Write the line that contains "rewrite page_cut, HB." and each one after it, word for word, ending with the final line of the data.

Saved data entries
╭──
(* ===== verification/Keyset.v ===== *)
(** * Keyset pagination

    The lists of the API are read in pages: a page holds the rows after a
    cursor, in a strict order, up to a limit; it looks one row further to tell
    whether there are more, and its cursor is the key of its last row.  Here is
    what such pages have in common: the rows after a key are the rest of the
    list after the row with that key, and following the cursors reads the whole
    list. *)

From Stdlib Require Import ZArith Lia Sorting.Sorted.
From stdpp Require Import base list sorting.
From S2P Require Import Prelude.
From S2P Require Import BTree.

(** ** Lists *)

Lemma filter_none {A} (P : A -> Prop) `{!forall x, Decision (P x)} l : Forall (fun x => ~ P x) l -> filter P l = [].
Proof. induction 1 as [|x l Hx _ IH]; [done|]. by rewrite filter_cons_False. Qed.

Lemma filter_every {A} (P : A -> Prop) `{!forall x, Decision (P x)} l : Forall P l -> filter P l = l.
Proof. induction 1 as [|x l Hx _ IH]; [done|]. by rewrite filter_cons_True, IH. Qed.

Lemma strictly_sorted_nodup {K} `{Ordered K} (l : list K) : StronglySorted klt l -> NoDup l.
Proof.
  induction 1 as [|x l _ IH Hx]; constructor; [|done]. intros Hin. rewrite Forall_forall in Hx.
  by apply (klt_irrefl x), Hx.
Qed.

(** A list in strict order is its own sorting. *)
Lemma sort_by_strictly_sorted {R K} `{Ordered K} (key : R -> K) (l B : list R) :
  StronglySorted klt (map key B) -> l ≡ₚ B -> sort_by key l = B.
Proof.
  intros HB Hl. apply (StronglySorted_unique_strong (key_le key)).
  - intros x y Hx Hy Hxy Hyx. rewrite sort_by_perm, Hl in Hx.
    assert (key x = key y) as Hk.
    { unfold key_le in Hxy, Hyx. rewrite kcmp_antisym in Hyx. apply kcmp_eq. by destruct (kcmp (key x) (key y)). }
    apply list_elem_of_lookup in Hx as [i Hi], Hy as [j Hj].
    assert (NoDup (map key B)) as Hnd by by apply strictly_sorted_nodup.
    assert (i = j) as ->; [|congruence]. eapply (NoDup_lookup _ _ _ (key x) Hnd).
    + by rewrite list_lookup_fmap, Hi.
    + rewrite list_lookup_fmap, Hj. cbn. by rewrite Hk.
  - apply sort_by_sorted.
  - clear -HB. induction B as [|x B IH]; [constructor|]. apply StronglySorted_inv in HB as [HB Hx].
    constructor; [by apply IH|]. apply (Forall_map key) in Hx. eapply Forall_impl; [exact Hx|].
    intros y Hy. unfold key_le. change (kcmp (key x) (key y) = Lt) in Hy. by rewrite Hy.
  - by rewrite sort_by_perm.
Qed.

(** ** Rows after a key *)

Section Keyset.
Context {R K : Type} `{Ordered K} (key : R -> K).

(** The row comes after the cursor. *)
Definition past (cursor : option K) (r : R) : bool :=
  match cursor with Some k => match kcmp k (key r) with Lt => true | _ => false end | None => true end.

Lemma past_some k r : past (Some k) r = true <-> klt k (key r).
Proof. unfold past, klt. by destruct (kcmp k (key r)). Qed.

(** The rows a query keeps, from a cursor on, in order. *)
Definition rows_after (keep : R -> bool) (cursor : option K) (rows : list R) : list R :=
  sort_by key (filter (fun r => keep r && past cursor r = true) rows).

Section Rest.
Context (keep : R -> bool) (rows : list R) (distinct : NoDup (map key rows)).

Abbreviation wanted := (rows_after keep None rows).

Lemma wanted_perm : wanted ≡ₚ filter (fun r => keep r = true) rows.
Proof.
  unfold rows_after. rewrite sort_by_perm. erewrite list_filter_iff; [reflexivity|]. intros r. cbn. by rewrite andb_true_r.
Qed.

Lemma wanted_in r : r ∈ wanted <-> r ∈ rows /\ keep r = true.
Proof. rewrite wanted_perm, list_elem_of_filter. tauto. Qed.

Lemma wanted_strict : StronglySorted klt (map key wanted).
Proof.
  apply sort_by_strict. eapply sublist_NoDup; [exact distinct|]. apply (fmap_sublist key), sublist_filter.
Qed.

(** The rows after a cursor are the rest of the list. *)
Lemma rows_after_some A x B : wanted = A ++ x :: B -> rows_after keep (Some (key x)) rows = B.
Proof.
  intros HL. pose proof wanted_strict as Hs. rewrite HL, map_app in Hs. cbn [map] in Hs.
  apply sort_by_strictly_sorted.
  - apply StronglySorted_app in Hs as (_ & _ & Hs). by apply StronglySorted_inv in Hs as [Hs _].
  - trans (filter (fun r => past (Some (key x)) r = true) wanted).
    { rewrite wanted_perm, list_filter_filter. erewrite list_filter_iff; [reflexivity|]. intros r.
      rewrite andb_true_iff. tauto. }
    rewrite HL, filter_app, filter_cons_False by (rewrite past_some; apply klt_irrefl).
    apply StronglySorted_app in Hs as (Hbefore & _ & [_ Hafter]%StronglySorted_inv).
    rewrite filter_none, filter_every; [done| |].
    + apply (Forall_map key) in Hafter. eapply Forall_impl; [exact Hafter|]. intros r Hr. by apply past_some.
    + apply Forall_forall. intros r Hr Hbr%past_some.
      assert (klt (key r) (key x)) as Hrx by (apply Hbefore; [by apply list_elem_of_fmap_2|left]).
      apply (klt_irrefl (key x)). by etrans.
Qed.
End Rest.
End Keyset.

(** ** Following the cursors *)

(** [fetch_all] with [LIMIT limit + 1], then [truncate]: the page and its last
    row if there are more. *)
Definition cut {R} (limit : Z) (rows : list R) : list R * option R :=
  let data := firstn (Z.to_nat (limit + 1)) rows in
  if limit <? Z.of_nat (length data)
  then let data := firstn (Z.to_nat limit) data in (data, last data)
  else (data, None).

Lemma cut_spec {R} limit (rows : list R) : 1 <= limit ->
  cut limit rows = (rows, None)
  \/ exists A y B, rows = A ++ y :: B /\ cut limit rows = (A ++ [y], Some y).
Proof.
  intros Hl. unfold cut. rewrite length_firstn.
  destruct (Z.ltb_spec limit (Z.of_nat (Nat.min (Z.to_nat (limit + 1)) (length rows)))) as [Hm|Hm].
  - right. rewrite firstn_firstn, Nat.min_l by lia.
    assert (length (firstn (Z.to_nat limit) rows) = Z.to_nat limit) as Hlen by (rewrite length_firstn; lia).
    destruct (firstn (Z.to_nat limit) rows) as [|y A _] eqn:E using rev_ind; [cbn in Hlen; lia|].
    exists A, y, (skipn (Z.to_nat limit) rows). split; [|by rewrite last_snoc].
    rewrite <- (firstn_skipn (Z.to_nat limit) rows) at 1. by rewrite E, <- app_assoc.
  - left. by rewrite firstn_all2 by lia.
Qed.

Section Reading.
Context {D C : Type}.

(** A client that starts without a cursor and sends back the cursor of every
    page, for at most [fuel] pages.  A page is its data and, if there are more,
    the cursor as the server reads it back. *)
Fixpoint read_all (fuel : nat) (page : option C -> list D * option (option C)) (cursor : option C) : option (list D) :=
  match fuel with
  | O => None
  | S fuel =>
      match page cursor with
      | (data, None) => Some data
      | (data, Some (Some c)) => app data <$> read_all fuel page (Some c)
      | (_, Some None) => None
      end
  end.

Context {R K : Type} `{Ordered K} (key : R -> K) (keep : R -> bool) (rows : list R) (distinct : NoDup (map key rows)).
Context (limit : Z) (limit_positive : 1 <= limit) (show : R -> D).
(** The cursor of a row, as it comes back. *)
Context (cursor_key : C -> K) (cursor_of : R -> option C)
  (cursor_of_key : forall r, r ∈ rows -> exists c, cursor_of r = Some c /\ cursor_key c = key r).
Context (page : option C -> list D * option (option C))
  (page_cut : forall c, page c = (map show (cut limit (rows_after key keep (cursor_key <$> c) rows)).1,
                             cursor_of <$> (cut limit (rows_after key keep (cursor_key <$> c) rows)).2)).

(** Pages that are cut from the rows after their cursor, and whose cursors are
    read back, lead through all rows that are kept, in order, once each. *)
Lemma read_all_rows : read_all (S (length rows)) page None = Some (map show (rows_after key keep None rows)).
Proof.
  assert (forall fuel c A B, rows_after key keep None rows = A ++ B -> rows_after key keep (cursor_key <$> c) rows = B ->
    (length B < fuel)%nat -> read_all fuel page c = Some (map show B)) as Hread.
  { induction fuel as [|fuel IH]; intros c A B HL HB Hf; [lia|]. cbn [read_all]. rewrite page_cut, HB.
    destruct (cut_spec limit B limit_positive) as [->|(A' & y & B' & -> & ->)]; [done|]. cbn [fst snd].
    destruct (cursor_of_key y) as (c' & Hc & Hk); [apply (wanted_in key keep); rewrite HL; rewrite !elem_of_app, elem_of_cons; auto|].
    cbn. rewrite Hc, (IH (Some c') (A ++ A' ++ [y]) B').
    - cbn. by rewrite <- map_app, <- app_assoc.
    - by rewrite HL, <- !app_assoc.
    - cbn. rewrite Hk. eapply (rows_after_some key keep rows distinct (A ++ A')). by rewrite HL, <- app_assoc.
    - rewrite length_app in Hf. cbn in Hf. lia. }
  apply (Hread _ None []); [done|done|].
  rewrite (Permutation_length (wanted_perm key keep rows)).
  pose proof (length_filter (fun r => keep r = true) rows). lia.
Qed.
End Reading.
╰──
EXERCISE RESULT:
  { induction fuel as [|fuel IH]; intros c A B HL HB Hf; [lia|]. cbn [read_all]. rewrite page_cut, HB.
    destruct (cut_spec limit B limit_positive) as [->|(A' & y & B' & -> & ->)]; [done|]. cbn [fst snd].
    destruct (cursor_of_key y) as (c' & Hc & Hk); [apply (wanted_in key keep); rewrite HL; rewrite !elem_of_app, elem_of_cons; auto|].
    cbn. rewrite Hc, (IH (Some c') (A ++ A' ++ [y]) B').
    - cbn. by rewrite <- map_app, <- app_assoc.
    - by rewrite HL, <- !app_assoc.
    - cbn. rewrite Hk. eapply (rows_after_some key keep rows distinct (A ++ A')). by rewrite HL, <- app_assoc.
    - rewrite length_app in Hf. cbn in Hf. lia. }
  apply (Hread _ None []); [done|done|].
  rewrite (Permutation_length (wanted_perm key keep rows)).
  pose proof (length_filter (fun r => keep r = true) rows). lia.
Qed.
End Reading.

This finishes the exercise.